Agora você anda na rua carregando uma sacola com uma bola murcha da tonalidade da sinalização. E a sacola, pendendo da sua mão como uma ramificação - ou quem sabe extensão - vai balançando e provocando ondinhas de vento que batem discretas na sua perna. Você quase se imagina saltitando pelos paralelepípedos e poças. Quando chega na borracharia, após longos minutos de espera, descobre não haver o pino pra dar vida a sua bola desmaiada, então retornas.
Um jovem que tem quase a sua idade e não mais a do seu irmão está agachado - ou conforme os tempos da infância, nas brincadeiras de pega-cocorô - o jovem estava acocorado agitando seu cigarro com uma lentidão digna de um filme em que se mostra uma esquiva. Naquele momento até você pareceu reduzir os passos e pareceu encarar o jovem que tampouco se importava com sua pertubação de reflexão. A mão parecia estar engatada numa corda ao cigarro que puxava-a magneticamente até a boca como se fosse a única coisa com metabolismo naquele sistema carne-tabaco. E então na vagarosidade de um dia de chuva, mirando algo que estava além das visões externas, mirando uma paisagem de ideias invisíveis, acocorado, o jovem deixava a fumaça sair da boca com a mesma lentidão, formando os desenhos que haviam na sua mente.
Admita que depois desse dia você tornou-se um obcecado pelo movimento da fumaça na boca de um indivíduo qualquer, até porque você retornou pra casa com sua bola extravagante (e digna de pena pelo estado inerte) observando todos os fumantes.

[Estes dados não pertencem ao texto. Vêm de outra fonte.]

Lemma cycle_pump_runs w i :
  reachable w →
  Z.of_nat (fin_to_nat i) ∈ pump_runs (events_since w (cycle w)) ↔
  pump_on (channel_state (sampled w) !!! i) = true.
Proof.
  intros Hw. destruct (cycle_observed w (reachable_ok w Hw)) as (_ & _ & -> & _).
  destruct (hasStateUpdate w) eqn:Hupd; [apply elem_of_pumped|].
  rewrite pump_on_false by by apply hasStateUpdate_false.
  split; [|discriminate]. intros H. apply elem_of_nil in H. contradiction.
Qed.

(** C2: from [pump_attempts = 0] with [max_pump_attempts = 3], three cycles
    in a row that find the level below the reference take [pump_attempts]
    to 1, 2 and 3, and after the third the channel is EXHAUSTED; a cycle that
    finds the level below the reference while [pump_attempts] is at the
    maximum does not switch the channel's pump and leaves the count at the
    maximum; a cycle that finds the level at or above the reference leaves
    [pump_attempts] at 0, whatever it was. *)
Theorem retry_counts_then_gives_up :
  ∀ w i, reachable w →
    let below w :=
      moisture_level (channel_state (sampled w) !!! i)
      < moisture_reference_level (channel_state (sampled w) !!! i) in
    let attempts w := pump_attempts (channel_state w !!! i) in
    (attempts w = 0 → max_pump_attempts (channel_state w !!! i) = 3 →
     below w → below (cycle w) → below (cycle (cycle w)) →
     attempts (cycle w) = 1
     ∧ attempts (cycle (cycle w)) = 2
     ∧ attempts (cycle (cycle (cycle w))) = 3
     ∧ retry_state (channel_state (cycle (cycle (cycle w))) !!! i) = EXHAUSTED)
    ∧ (attempts w = max_pump_attempts (channel_state w !!! i) → below w →
       (Z.of_nat (fin_to_nat i) ∉ pump_runs (events_since w (cycle w)))
       ∧ attempts (cycle w) = max_pump_attempts (channel_state (cycle w) !!! i)
       ∧ retry_state (channel_state (cycle w) !!! i) = EXHAUSTED)
    ∧ (¬ below w →
       attempts (cycle w) = 0
       ∧ retry_state (channel_state (cycle w) !!! i) = OK).
Proof.
  intros w i Hw. cbv zeta.
  assert (Hstep : ∀ w, reachable w →
    max_pump_attempts (channel_state (cycle w) !!! i) = 3
    ∧ moisture_level (channel_state (cycle w) !!! i)
      = moisture_level (channel_state (sampled w) !!! i)
    ∧ moisture_reference_level (channel_state (cycle w) !!! i)
      = moisture_reference_level (channel_state (sampled w) !!! i)
    ∧ pump_attempts (channel_state (cycle w) !!! i) =
      (if moisture_reference_level (channel_state (sampled w) !!! i)
          <=? moisture_level (channel_state (sampled w) !!! i) then 0
       else if pump_attempts (channel_state w !!! i) <? 3
            then pump_attempts (channel_state w !!! i) + 1
            else pump_attempts (channel_state w !!! i))).
  { intros w0 Hw0. pose proof (cycle_pump_attempts w0 i Hw0) as H. cbv zeta in H.
    destruct H as (Hl & Hr & Hm & _ & Ha).
    rewrite (ok_max_attempts i _ (reachable_ok w0 Hw0 i)) in Ha, Hm. done. }
  pose proof (reachable_loop w Hw) as Hw1.
  pose proof (reachable_loop _ Hw1) as Hw2.
  destruct (Hstep w Hw) as (Hm1 & Hl1 & Hr1 & Ha1).
  destruct (Hstep _ Hw1) as (Hm2 & Hl2 & Hr2 & Ha2).
  destruct (Hstep _ Hw2) as (Hm3 & Hl3 & Hr3 & Ha3).
  pose proof (ok_max_attempts i _ (reachable_ok w Hw i)) as Hm0.
  split; [|split].
  - intros H0 _ Hb1 Hb2 Hb3. unfold retry_state.
    rewrite Hm3, Hl3, Hr3, Ha3, Ha2, Ha1, H0.
    destruct (Z.leb_spec (moisture_reference_level (channel_state (sampled w) !!! i))
                (moisture_level (channel_state (sampled w) !!! i))); [lia|].
    destruct (Z.leb_spec
                (moisture_reference_level (channel_state (sampled (cycle w)) !!! i))
                (moisture_level (channel_state (sampled (cycle w)) !!! i))); [lia|].
    destruct (Z.leb_spec
                (moisture_reference_level
                   (channel_state (sampled (cycle (cycle w))) !!! i))
                (moisture_level (channel_state (sampled (cycle (cycle w))) !!! i)));
      [lia|].
    done.
  - intros Hmax Hb. rewrite cycle_pump_runs by done. unfold retry_state, pump_on.
    rewrite Hm1, Hl1, Hr1, Ha1.
    rewrite (ok_max_attempts i _ (sampled_ok w (reachable_ok w Hw) i)).
    pose proof (cycle_pump_attempts w i Hw) as H. cbv zeta in H.
    destruct H as (_ & _ & _ & Hsa & _). rewrite Hsa, Hmax, Hm0.
    destruct (Z.leb_spec (moisture_reference_level (channel_state (sampled w) !!! i))
                (moisture_level (channel_state (sampled w) !!! i))); [lia|].
    rewrite andb_false_r. done.
  - intros Hb. unfold retry_state. rewrite Hl1, Hr1, Ha1.
    destruct (Z.leb_spec (moisture_reference_level (channel_state (sampled w) !!! i))
                (moisture_level (channel_state (sampled w) !!! i))); [done|lia].
Qed.
Lemma failed_refetch_is_skipped_witness :
  isBalanceUrl (callName Sample.quotaCall) = true
  /\ fetchJson Sample.flaky (callName Sample.quotaCall) = Rejected (lit "403")
  /\ fst (probe Sample.flaky [Sample.quotaCall; Sample.balanceCall]
            (start None))
     = Return (Some Sample.balanceBody).
Proof.
  assert (Hurl : isBalanceUrl (callName Sample.quotaCall) = true)
    by reflexivity.
  assert (Hfetch : fetchJson Sample.flaky (callName Sample.quotaCall)
                   = Rejected (lit "403")) by reflexivity.
  split; [exact Hurl|]. split; [exact Hfetch|].
  rewrite (proj1 (proj2 (failed_refetch_is_skipped Sample.flaky))
             _ [Sample.balanceCall] _ (start None) Hurl Hfetch).
  reflexivity.
Defined.

(** C5. When the session works and no balance-like call answers,
    [fetchBalance] returns the page snapshot: the first 500 code units of
    the text of the body, hence a prefix of that text, at most 500 long.
    This holds whatever the scan of the document finds. *)
Theorem snapshot_is_bounded_prefix (w : World) (s : State)
    (cookie : jsstring) :
  getCookie w s = (Return (JStr cookie), s) -> cookie <> [] ->
  healthy w = true ->
  noAnswer w (recentCalls w) = true ->
  exists preview rest,
    fst (fetchBalance w s) = Return (PageLoaded preview)
    /\ preview = JsString.substring0 500 (bodyInnerText w)
    /\ bodyInnerText w = preview ++ rest
    /\ List.length preview <= 500.
Proof.
  intros Hcookie Hne Hw Hno.
  destruct (JsStringFacts.substring0_prefix 500 (bodyInnerText w))
    as [rest Hrest].
  exists (JsString.substring0 500 (bodyInnerText w)), rest.
  split; [|split; [reflexivity|split]].
  - destruct (@fetchBalance_returns w s cookie _ Hcookie Hne Hw
                (returns_extract w (healthy_step w EvaluateContent Hw)
                   (healthy_step w EvaluateApiCalls Hw)
                   (probe_falls_through w _ Hno))) as [evs Hevs].
    now rewrite Hevs.
  - exact Hrest.
  - apply JsStringFacts.substring0_length.
Qed.

Lemma snapshot_is_bounded_prefix_witness :
  exists preview rest,
    fst (fetchBalance Sample.domOnly (start None)) = Return (PageLoaded preview)
    /\ preview = JsString.substring0 500 (bodyInnerText Sample.domOnly)
    /\ bodyInnerText Sample.domOnly = preview ++ rest
    /\ List.length preview <= 500.
Proof.
  apply (@snapshot_is_bounded_prefix Sample.domOnly (start None)
           (lit "sid=abc; uid=42")).
  - reflexivity.
  - discriminate.
  - reflexivity.
  - reflexivity.
Defined.

(** C1, as the script has it.  When the session works and the recent calls
    hold a balance-like call that answers, [fetchBalance] returns the body
    of the first such call, whatever the document holds.  The scan of the
    document only prints on the page's console: it returns the text of the
    body, and an element whose class contains [balance] and whose text
    looks like money has its text printed. *)
Theorem first_answer_wins (w : World) (s : State) (cookie : jsstring)
    (before after : list ApiCall) (call : ApiCall) (response : JsValue) :
  getCookie w s = (Return (JStr cookie), s) -> cookie <> [] ->
  healthy w = true ->
  recentCalls w = before ++ call :: after ->
  noAnswer w before = true ->
  isBalanceUrl (callName call) = true ->
  fetchJson w (callName call) = Body response ->
  fst (fetchBalance w s) = Return (ApiResponse response)
  /\ (forall s', scanDocument w s'
                 = (Return (bodyInnerText w), extend s' (scanEvents w)))
  /\ (forall el c text,
        In el (document w) ->
        classAttr el = Some c -> JsString.includes c (lit "balance") = true ->
        innerText el = Some text -> looksLikeMoney (Some text) = true ->
        In (found text) (scanEvents w)).
Proof.
  intros Hcookie Hne Hw Hcalls Hbefore Hurl Hfetch.
  split; [|split].
  - pose proof (probe_first_answer w before call after Hbefore Hurl Hfetch)
      as Hp.
    rewrite <- Hcalls in Hp.
    destruct (@fetchBalance_returns w s cookie _ Hcookie Hne Hw
                (returns_extract w (healthy_step w EvaluateContent Hw)
                   (healthy_step w EvaluateApiCalls Hw) Hp)) as [evs Hevs].
    now rewrite Hevs.
  - apply scanDocument_events.
  - apply balance_match_is_printed.
Qed.

Lemma first_answer_wins_witness :
  fst (fetchBalance Sample.domAndNetwork (start None))
  = Return (ApiResponse Sample.balanceBody)
  /\ In (found Sample.balanceText) (scanEvents Sample.domAndNetwork).
Proof.
  destruct (@first_answer_wins Sample.domAndNetwork (start None)
              (lit "sid=abc; uid=42") [] [] Sample.balanceCall
              Sample.balanceBody)
    as [Hr [_ Hprinted]];
    try reflexivity; try discriminate.
  split; [exact Hr|].
  apply (Hprinted Sample.balanceElement (lit "balance-amount"));
    first [reflexivity | now left].
Defined.

(** The page shows [¥128.50] in a [balance-amount] element and has fetched
    a balance endpoint that answers: the result is the body of that
    endpoint, obtained by re-fetching it, and not a value built from the
    element.  Without the endpoint the result is the page snapshot. *)
Lemma dom_match_does_not_win :
  In Sample.balanceElement (document Sample.domAndNetwork)
  /\ matches (ClassHas (lit "balance")) Sample.balanceElement = true
  /\ innerText Sample.balanceElement = Some (yen ++ lit "128.50")
  /\ answers Sample.domAndNetwork Sample.balanceCall = true
  /\ In Sample.balanceCall (recentCalls Sample.domAndNetwork)
  /\ fst (fetchBalance Sample.domAndNetwork (start None))
     = Return (ApiResponse Sample.balanceBody)
  /\ In (PageFetch Sample.balanceUrl)
        (trace (snd (fetchBalance Sample.domAndNetwork (start None))))
  /\ toJs (ApiResponse Sample.balanceBody) <> Sample.structuredFromDom
  /\ fst (fetchBalance Sample.domOnly (start None))
     = Return (PageLoaded Sample.balanceText).
Proof.
  repeat split; try reflexivity.
  - now left.
  - now left.
  - vm_compute. tauto.
  - discriminate.
Qed.

(** C6, as the script has it.  Whatever [fetchBalance] returns is the body
    with which a balance-like recent call answered, or the page snapshot;
    on a page without text, when the session works and no call answers, it
    is the snapshot with the empty text. *)
Theorem result_is_response_or_snapshot (w : World) (s : State) :
  (forall r, fst (fetchBalance w s) = Return r ->
     (exists response, repliedBy w (recentCalls w) response
                       /\ r = ApiResponse response)
     \/ r = PageLoaded (JsString.substring0 500 (bodyInnerText w)))
  /\ (forall cookie,
        getCookie w s = (Return (JStr cookie), s) -> cookie <> [] ->
        healthy w = true ->
        noAnswer w (recentCalls w) = true ->
        bodyInnerText w = [] ->
        fst (fetchBalance w s) = Return (PageLoaded [])).
Proof.
  split.
  - intros r. apply ensures_fetchBalance.
  - intros cookie Hcookie Hne Hw Hno Htext.
    destruct (@fetchBalance_returns w s cookie _ Hcookie Hne Hw
                (returns_extract w (healthy_step w EvaluateContent Hw)
                   (healthy_step w EvaluateApiCalls Hw)
                   (probe_falls_through w _ Hno))) as [evs Hevs].
    now rewrite Hevs, Htext.
Qed.

Lemma result_is_response_or_snapshot_witness :
  fst (fetchBalance Sample.blankPage (start None)) = Return (PageLoaded []).
Proof.
  apply (proj2 (result_is_response_or_snapshot Sample.blankPage (start None))
           (lit "sid=abc; uid=42"));
    first [reflexivity | discriminate].
Defined.

(** A page with no element, no text and no recorded request gives the
    page snapshot with the empty text, the same variant as a page with
    text, and not [Empty]. *)
Lemma blank_page_is_not_Empty :
  document Sample.blankPage = []
  /\ bodyInnerText Sample.blankPage = []
  /\ recentCalls Sample.blankPage = []
  /\ exists r, fst (fetchBalance Sample.blankPage (start None)) = Return r
               /\ r = PageLoaded []
               /\ variant r = RawContentSample
               /\ variant r <> Empty.
Proof.
  repeat split. exists (PageLoaded []). repeat split. discriminate.
Qed.

End Extraction.

(** ** The credential *)

Section Credential.
Import Script.

(** C7, as the script has it.  The cookie file is used whenever it exists,
    whatever the environment variable holds: [getCookie] returns the
    [cookie] field of the parsed content, and a file that [JSON.parse]
    rejects makes it throw instead of falling back on the environment
    variable.  The environment variable is read only when there is no
    file.  When the value obtained is empty or missing, [fetchBalance]
    throws the missing-cookie error and does nothing else. *)
Theorem file_precedes_environment (w : World) (s : State) :
  (forall cookieData,
      cookieFile w = Parsed cookieData ->
      getCookie w s = match Js.getField (lit "cookie") cookieData with
                      | inr cookie => (Return cookie, s)
                      | inl e => (Throw e, s)
                      end)
  /\ (forall text,
        cookieFile w = Malformed text -> getCookie w s = (Throw ErrSyntax, s))
  /\ (forall w', cookieFile w' = cookieFile w -> cookieFile w <> NoFile ->
        getCookie w' s = getCookie w s)
  /\ (cookieFile w = NoFile ->
        getCookie w s = (Return (JStr (Js.orElse (MINIMAX_COOKIE w) [])), s))
  /\ (forall cookie,
        getCookie w s = (Return cookie, s) -> Js.truthy cookie = false ->
        fetchBalance w s = (Throw ErrMissingCookie, s)).
Proof.
  repeat split.
  - intros data H. unfold getCookie. rewrite H.
    now destruct (Js.getField (lit "cookie") data).
  - intros text H. unfold getCookie. now rewrite H.
  - intros w' H Hfile. unfold getCookie. rewrite H.
    destruct (cookieFile w); [contradiction|reflexivity|reflexivity].
  - intros H. unfold getCookie. now rewrite H.
  - intros cookie H Hfalsy. unfold fetchBalance. run_with H.
    now rewrite Hfalsy.
Qed.

Lemma file_precedes_environment_witness :
  getCookie Sample.domOnly (start None)
  = (Return (JStr (lit "sid=abc; uid=42")), start None).
Proof.
  exact (proj1 (file_precedes_environment Sample.domOnly (start None))
           Sample.cookieJson eq_refl).
Defined.

(** The cookie file is not JSON and the environment variable holds a
    cookie: [getCookie] throws the syntax error, the cookie of the
    environment is not used, and no browser is launched. *)
Lemma broken_file_hides_environment :
  cookieFile Sample.brokenFile = Malformed (lit "{cookie: sid=abc}")
  /\ MINIMAX_COOKIE Sample.brokenFile = Some (lit "sid=abc; uid=42")
  /\ getCookie Sample.brokenFile (start None) = (Throw ErrSyntax, start None)
  /\ fst (getCookie Sample.brokenFile (start None))
     <> Return (JStr (lit "sid=abc; uid=42"))
  /\ fetchBalance Sample.brokenFile (start None)
     = (Throw ErrSyntax, start None).
Proof.
  repeat split. discriminate.
Qed.

End Credential.

(** ** The recorder and the run *)

Section Recorder.
Import Script.

Variable JSON_stringify : JsValue -> jsstring.

Local Abbreviation save := (saveToGitHub JSON_stringify).
Local Abbreviation section := (newSection JSON_stringify).

Lemma formatDate_ticks w (s : State) :
  formatDate w s
  = (Return (stamp (clock w (ticks s))),
     {| trace := trace s; balanceFile := balanceFile s;
        ticks := S (ticks s) |}).
Proof. reflexivity. Qed.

Porque era dia de chuva e (como dito) também era dia de fumaça. Vários corpos - todos sugados pelo tempo - levavam as mãos a boca como em uma coreografia sincronizada, levando aos céus a fumaça para que o ajudassem no dia nublado, para que então, nunca se encerrasse. Camadas e camadas de neblina misturada à fumaça para garantir o prazer de um dia de chuva. Sorrisos embaçados por fumaça.
E à noite, em seu leito, compartilhando da intimidade com você, a chuva despeja feroz seus gritos de prazer envolvendo-o em uma água febril e nem por isso menos doce. Rasgando-lhe com ventos mordazes a puxar seus cabelos para o alto e a estufar suas vestes, atacando-lhe com cinturões grossos de chuva, deixando marcas em seu rosto. Escorrendo água por dentro de suas roupas, atingindo-lhe as cuecas, escorrendo água por dentro de seu corpo.
Levante a cabeça minha menina, feche os olhos meu rapaz. E sinta a chuva açoitá-lo com ternura e beijar-lhe o pescoço arrepiado. Apagando de entre seus dedos o cigarro aceso.
quarta-feira, 15 de janeiro de 2014
No balanço do mar...
Às vezes eu tenho medo, até receio. Uma coisa que forçou
passagem pra dentro de mim, esmagou o esterno e se alojou no coração. Essas
nuvens de ideias, essas cores que ziguezagueiam em feixes de luz. Eu tremo no
peito quando sinto o beijo do mar em meus dedos. É uma saudade que desperta
como se as ondas um dia houvessem balançado meu berço e me afogado em pureza. O
branco da espuma que gira, e gira... uma grande criança que rodopia pra ver o
céu lhe abraçar. Eu tenho esse medo que não possa haver retorno. Por isso eu
molho minha testa, molho meu peito com uma garrafa de água mineral porque é o
mais perto de te tocar. E espero a chuva que de outro jeito te traz pros meus
cabelos e me deixa beber o teu gosto.